Which lines in the data contain the word "reflexivity"? Please copy each of them.

• **Dataset entries**:
++++++

(* ===== verification/LexNumber.v ===== *)
(** * The lexer: what numbers with a prefix mean

    The loops of [parse_binary], [parse_octal], [parse_legacy_octal] and [parse_hex] work in
    doubles.  Up to 2^53 nothing is rounded, and the number is the one that is written. *)

From stdpp Require Import base list strings.
From Stdlib Require Import Ascii.
From S2P Require Import Prelude Utils Utf8 BigIntApi BigIntNumber LexChars LexSkip LexScan LexBounds.

(** The value of a digit. *)
Definition digit_of (c : Z) : Z :=
  if between (CH "0") (CH "9") c then c - CH "0"
  else if between (CH "a") (CH "z") c then c - CH "a" + 10
  else if between (CH "A") (CH "Z") c then c - CH "A" + 10
  else 36.

(** [c] may stand in a number of base [base]: a digit, or a separator. *)
Definition radix_char (base c : Z) : bool := (digit_of c <? base) || (c =? CH "_").

(** The number that the digits make. *)
Definition radix_from (base acc : Z) (ds : list Z) : Z := foldl (λ v d, base * v + digit_of d) acc ds.

Definition radix (base : Z) (ds : list Z) : Z := radix_from base 0 (filter (λ c, c ≠ CH "_") ds).

Lemma digit_of_range c : 0 <= digit_of c.
Proof. unfold digit_of, between. repeat case_match; lia. Qed.

Lemma radix_from_ge base ds : 1 <= base → ∀ acc, 0 <= acc → acc <= radix_from base acc ds.
Proof.
  intros Hb. induction ds as [|d ds IH]; intros acc Ha; [done|]. pose proof (digit_of_range d).
  specialize (IH (base * acc + digit_of d) ltac:(nia)). change (acc <= radix_from base (base * acc + digit_of d) ds). nia.
Qed.

(** Below 2^53 no step rounds. *)
Lemma digits_exact base digit ds : 1 <= base → Forall (λ d, digit d = digit_of d) ds → ∀ acc, 0 <= acc → radix_from base acc ds < 2 ^ 53 →
  foldl (λ v c, step_double base v (digit c)) (Some acc) ds = Some (radix_from base acc ds).
Proof.
  intros Hb Hd. induction Hd as [|d ds Hd Hf IH]; intros acc Ha Hr; [done|]. cbn [foldl].
  change (radix_from base acc (d :: ds)) with (radix_from base (base * acc + digit_of d) ds) in *. pose proof (digit_of_range d).
  pose proof (radix_from_ge base ds Hb (base * acc + digit_of d) ltac:(nia)).
  unfold step_double at 2. cbn [mbind option_bind]. rewrite round_double_exact by lia. cbn [mbind option_bind].
  rewrite round_double_exact by lia. rewrite Hd, (Z.mul_comm acc). apply IH; [nia|done].
Qed.

(** The loops. *)
Lemma parse_digits_exact base is_char digit pre ds rest :
  1 <= base → Forall (λ d, is_char d = true ∧ (d ≠ CH "_" → digit d = digit_of d)) ds → rest = [] ∨ is_char (at_ rest 0) = false →
  radix base ds < 2 ^ 53 →
  parse_digits base is_char digit (length pre) (pre ++ ds ++ rest) = ((length pre + length ds)%nat, Finite false (radix base ds) 0).
Proof.
  intros Hb [Hf Hd]%Forall_and Hr Hv. unfold parse_digits. rewrite drop_app_length.
  rewrite count_while_to by done. rewrite take_app_length, digits_exact; [done|done| |done|done].
  apply Forall_forall. intros d [Hne Hin]%list_elem_of_filter. rewrite Forall_forall in Hd. by apply Hd.
Qed.

(** ** Numbers with a prefix *)

Definition radix_prefixes : list (Z * Z) := [(CH "b", 2); (CH "B", 2); (CH "o", 8); (CH "O", 8); (CH "x", 16); (CH "X", 16)].

(** Digits of base 2, 8 and 16 are those of the loops. *)
Lemma radix_char_loop base is_char digit :
  (base, is_char, digit) ∈
    [(2, λ c, (c =? CH "0") || (c =? CH "1") || (c =? CH "_"), λ c, c - CH "0");
     (8, λ c, IS_OCTAL c || (c =? CH "_"), λ c, c - CH "0");
     (16, λ c, IS_XDIGIT c || (c =? CH "_"),
       λ c, if CH "a" <=? c then c - CH "a" + 10 else if CH "A" <=? c then c - CH "A" + 10 else c - CH "0")] →
  ∀ c, byte_ok c → is_char c = radix_char base c ∧ (radix_char base c = true → c ≠ CH "_" → digit c = digit_of c).
Proof.
  intros Hin. enough (∀ c, byte_ok c → eqb (is_char c) (radix_char base c) &&
    (negb (radix_char base c) || (c =? CH "_") || (digit c =? digit_of c)) = true) as Hc.
  { intros c Hb. specialize (Hc c Hb). apply andb_true_iff in Hc as [He Hd]. apply eqb_prop in He. split; [done|].
    intros Hr Hu. rewrite Hr, (proj2 (Z.eqb_neq c _) Hu) in Hd. simpl in Hd. lia. }
  apply byte_cases. repeat (apply elem_of_cons in Hin as [[= -> -> ->]|Hin]; [vm_compute; reflexivity|]). by apply elem_of_nil in Hin.
Qed.

(** What may stand in a number may stand in a name. *)
Lemma radix_char_ident base c : base <= 36 → byte_ok c → is_ident_continue c = false → radix_char base c = false ∧ IS_OCTAL c = false.
Proof.
  intros Hb Hc Hi. assert (∀ c, byte_ok c → is_ident_continue c || (negb (radix_char 36 c) && negb (IS_OCTAL c)) = true) as Hall
    by (apply byte_cases; vm_compute; reflexivity).
  specialize (Hall c Hc). rewrite Hi in Hall. simpl in Hall. apply andb_true_iff in Hall as [Hr%negb_true_iff Ho%negb_true_iff].
  split; [|done]. unfold radix_char in *. apply orb_false_iff in Hr as [Hd ->]. rewrite orb_false_r. lia.
Qed.

Lemma radix_prefix_base l base : (l, base) ∈ radix_prefixes → 2 <= base <= 16.
Proof. intros Hin. repeat (apply elem_of_cons in Hin as [[= -> ->]|Hin]; [lia|]). by apply elem_of_nil in Hin. Qed.

Ltac solve_table := repeat first [apply list_elem_of_here | apply list_elem_of_further].

Section Numbers.

Context `{Numerals, Heap}.

(** What follows the digits decides between number, bigint and error. *)
Lemma parse_number_tail strict pre rest v :
  number_value strict (pre ++ rest) = inr (length pre, v) → rest = [] ∨ is_ident_continue (at_ rest 0) = false →
  parse_number strict (pre ++ rest) = mk_scan TOK_NUMBER (length pre) (Some v).
Proof.
  intros Hv Hr. assert (at_ (pre ++ rest) (length pre) = at_ rest 0) as Ha by (unfold at_; rewrite app_nth2, Nat.sub_diag by lia; done).
  unfold parse_number. rewrite Hv, Ha. unfold number_literal_has_invalid_tail.
  assert ((length pre <? length (pre ++ rest))%nat && is_ident_continue (at_ rest 0) = false) as Hi.
  { destruct Hr as [-> | ->]; [|by rewrite andb_false_r]. rewrite app_nil_r, Nat.ltb_irrefl. done. }
  assert ((length pre <? length (pre ++ rest))%nat && (at_ rest 0 =? CH "n") = false) as ->.
  { destruct (at_ rest 0 =? CH "n") eqn:En; [|by rewrite andb_false_r]. apply Z.eqb_eq in En. by rewrite En in Hi. }
  by rewrite Ha, Hi.
Qed.

Lemma parse_number_bigint strict pre rest v :
  number_value strict (pre ++ CH "n" :: rest) = inr (length pre, v) → rest = [] ∨ is_ident_continue (at_ rest 0) = false →
  parse_number strict (pre ++ CH "n" :: rest) = mk_scan TOK_BIGINT (S (length pre)) (Some v).
Proof.
  intros Hv Hr. assert (∀ k, at_ (pre ++ CH "n" :: rest) (k + length pre) = at_ (CH "n" :: rest) k) as Ha.
  { intros k. unfold at_. rewrite app_nth2 by lia. f_equal. lia. }
  pose proof (Ha 0%nat) as Ha0. pose proof (Ha 1%nat) as Ha1. simpl (_ + _)%nat in Ha0, Ha1.
  unfold parse_number. rewrite Hv, Ha0. change (at_ (CH "n" :: rest) 0 =? CH "n") with true.
  rewrite length_app. cbn [length]. rewrite (proj2 (Nat.ltb_lt _ _)) by lia. cbn [andb].
  unfold number_literal_has_invalid_tail. rewrite Ha1, length_app. cbn [length]. change (at_ (CH "n" :: rest) 1) with (at_ rest 0).
  destruct Hr as [-> | Hr].
  - rewrite (proj2 (Nat.ltb_ge _ _)) by (simpl; lia). done.
  - rewrite Hr, andb_false_r. done.
Qed.

(** The loops, from the prefix on. *)
Lemma number_value_radix strict l base ds rest :
  (l, base) ∈ radix_prefixes → Forall byte_ok ds → Forall byte_ok rest → Forall (λ d, radix_char base d = true) ds →
  rest = [] ∨ radix_char base (at_ rest 0) = false → radix base ds < 2 ^ 53 →
  number_value strict (CH "0" :: l :: ds ++ rest) = inr ((2 + length ds)%nat, Finite false (radix base ds) 0).
Proof.
  intros Hin Hbd Hbr Hf Hr Hv.
  assert (∀ is_char digit, (∀ c, byte_ok c → is_char c = radix_char base c ∧ (radix_char base c = true → c ≠ CH "_" → digit c = digit_of c)) →
    parse_digits base is_char digit 2 (CH "0" :: l :: ds ++ rest) = ((2 + length ds)%nat, Finite false (radix base ds) 0)) as Hp.
  { intros is_char digit Hc. apply (parse_digits_exact base is_char digit [CH "0"; l]).
    - apply radix_prefix_base in Hin. lia.
    - rewrite Forall_forall in *. intros d Hd. destruct (Hc d (Hbd d Hd)) as (-> & Hdig). split; [by apply Hf|apply Hdig; by apply Hf].
    - destruct Hr as [->|Hr]; [by left|right]. destruct rest as [|c rest]; [by rewrite <- Hr; apply (Hc 0); unfold byte_ok|].
      apply Forall_cons in Hbr as [Hbc _]. etrans; [apply (Hc c Hbc)|done].
    - done. }
  unfold number_value. cbn [at_ nth length]. simpl andb. cbv zeta.
  repeat (apply elem_of_cons in Hin as [[= -> ->]|Hin];
    [simpl; unfold parse_binary, parse_octal, parse_hex; rewrite Hp; [done|apply radix_char_loop; solve_table]|]).
  by apply elem_of_nil in Hin.
Qed.

Lemma octal_no_prefix d : byte_ok d → IS_OCTAL d = true →
  (d |' 0x20 =? CH "b") = false ∧ (d |' 0x20 =? CH "o") = false ∧ (d |' 0x20 =? CH "x") = false.
Proof.
  intros Hb Hd. assert (∀ c, byte_ok c → negb (IS_OCTAL c) || negb ((c |' 0x20 =? CH "b") || (c |' 0x20 =? CH "o") || (c |' 0x20 =? CH "x")) = true) as Hl
    by (apply byte_cases; vm_compute; reflexivity).
  specialize (Hl d Hb). rewrite Hd in Hl. simpl in Hl. by apply negb_true_iff, orb_false_iff in Hl as [[H1 H2]%orb_false_iff H3].
Qed.

Lemma number_value_legacy ds rest :
  Forall (λ d, IS_OCTAL d = true) ds → ds ≠ [] → Forall byte_ok ds → rest = [] ∨ IS_OCTAL (at_ rest 0) = false → radix 8 ds < 2 ^ 53 →
  number_value false (CH "0" :: ds ++ rest) = inr ((1 + length ds)%nat, Finite false (radix 8 ds) 0).
Proof.
  intros Hf Hne Hb Hr Hv. assert (parse_legacy_octal (CH "0" :: ds ++ rest) = ((1 + length ds)%nat, Finite false (radix 8 ds) 0)) as Hp.
  { apply (parse_digits_exact 8 _ _ [CH "0"]); [lia| |done|done]. rewrite Forall_forall in *. intros d Hd. split; [by apply Hf|]. intros Hu.
    destruct (radix_char_loop 8 (λ c, IS_OCTAL c || (c =? CH "_")) (λ c, c - CH "0") ltac:(solve_table) d (Hb d Hd)) as (He & Hdig).
    apply Hdig; [|done]. by rewrite <- He, (Hf d Hd). }
  destruct ds as [|d ds]; [done|]. apply Forall_cons in Hf as [Hd _]. apply Forall_cons in Hb as [Hbd _].
  destruct (octal_no_prefix d Hbd Hd) as (H1 & H2 & H3).
  unfold number_value. cbn [at_ nth length app]. cbn [app] in Hp. simpl andb. cbv zeta. rewrite H1, H2, H3, Hd, Hp. done.
Qed.

(** C25: a number with a prefix has the value that is written as long as that is below 2^53,
    with or without separators, and whatever follows that is not part of a name; behind [n] it is
    a bigint.  So has a number that starts with 0 and goes on in octal digits, which strict code
    may not have. *)
Theorem radix_number_correct strict l base ds rest :
  Forall byte_ok ds → Forall byte_ok rest → rest = [] ∨ is_ident_continue (at_ rest 0) = false → radix base ds < 2 ^ 53 →
  ((l, base) ∈ radix_prefixes → Forall (λ d, radix_char base d = true) ds →
   parse_number strict (CH "0" :: l :: ds ++ rest) = mk_scan TOK_NUMBER (2 + length ds) (Some (Finite false (radix base ds) 0)) ∧
   parse_number strict (CH "0" :: l :: ds ++ CH "n" :: rest) = mk_scan TOK_BIGINT (3 + length ds) (Some (Finite false (radix base ds) 0))) ∧
  (base = 8 → ds ≠ [] → Forall (λ d, between (CH "0") (CH "7") d = true) ds →
   parse_number strict (CH "0" :: ds ++ rest) =
     if strict then mk_scan TOK_ERR 1 None else mk_scan TOK_NUMBER (1 + length ds) (Some (Finite false (radix 8 ds) 0))).
Proof.
  intros Hbd Hbr Hr Hv. split.
  - intros Hin Hf. pose proof (radix_prefix_base _ _ Hin) as Hbase. split.
    + apply (parse_number_tail strict (CH "0" :: l :: ds)); [|done]. apply number_value_radix; try done.
      destruct rest as [|c rest]; [by left|right]. apply Forall_cons in Hbr as [Hc _]. destruct Hr as [?|Hr]; [done|].
      by apply (radix_char_ident base c); [lia|..].
    + apply (parse_number_bigint strict (CH "0" :: l :: ds)); [|done]. apply number_value_radix; try done; [by constructor|].
      right. change ((23 <? base) || false = false). rewrite orb_false_r. by apply Z.ltb_ge; lia.
  - intros -> Hne Hf. assert (Forall (λ d, IS_OCTAL d = true) ds) as Ho.
    { eapply Forall_impl; [exact (proj2 (Forall_and _ _) (conj Hbd Hf))|]. intros d [Hb Hd].
      assert (∀ c, byte_ok c → negb (between (CH "0") (CH "7") c) || IS_OCTAL c = true) as Hall by (apply byte_cases; vm_compute; reflexivity).
      specialize (Hall d Hb). by rewrite Hd in Hall. }
    destruct strict.
    + destruct ds as [|d ds]; [done|]. apply Forall_cons in Ho as [Ho _]. apply Forall_cons in Hbd as [Hb _].
      unfold parse_number, number_value. cbn [at_ nth length app]. cbn [Nat.ltb Nat.leb]. simpl andb. cbv zeta.
      destruct (octal_no_prefix d Hb Ho) as (-> & -> & ->). by rewrite Ho.
    + apply (parse_number_tail false (CH "0" :: ds)); [|done]. apply number_value_legacy; try done.
      destruct rest as [|c rest]; [by left|right]. apply Forall_cons in Hbr as [Hc _]. destruct Hr as [?|Hr]; [done|].
      by apply (radix_char_ident 8 c).
Qed.

End Numbers.

Lemma radix_number_correct_witness :
  parse_number (H := λ _, None) (H0 := roomy_heap) true (bytes "0xFF_ffn;") = mk_scan TOK_BIGINT 8 (Some (Finite false 65535 0)).
Proof.
  destruct (@radix_number_correct (λ _, None) roomy_heap true (CH "x") 16 (bytes "FF_ff") (bytes ";")) as [Hp _].
  1-2: apply (bool_decide_unpack _); vm_compute; exact I.
  1: by right.
  1: by vm_compute.
  apply Hp; [solve_table|by repeat constructor].
Defined.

++++++

• **Solution to this problem**:
  apply byte_cases. repeat (apply elem_of_cons in Hin as [[= -> -> ->]|Hin]; [vm_compute; reflexivity|]). by apply elem_of_nil in Hin.
    by (apply byte_cases; vm_compute; reflexivity).
    by (apply byte_cases; vm_compute; reflexivity).
      assert (∀ c, byte_ok c → negb (between (CH "0") (CH "7") c) || IS_OCTAL c = true) as Hall by (apply byte_cases; vm_compute; reflexivity).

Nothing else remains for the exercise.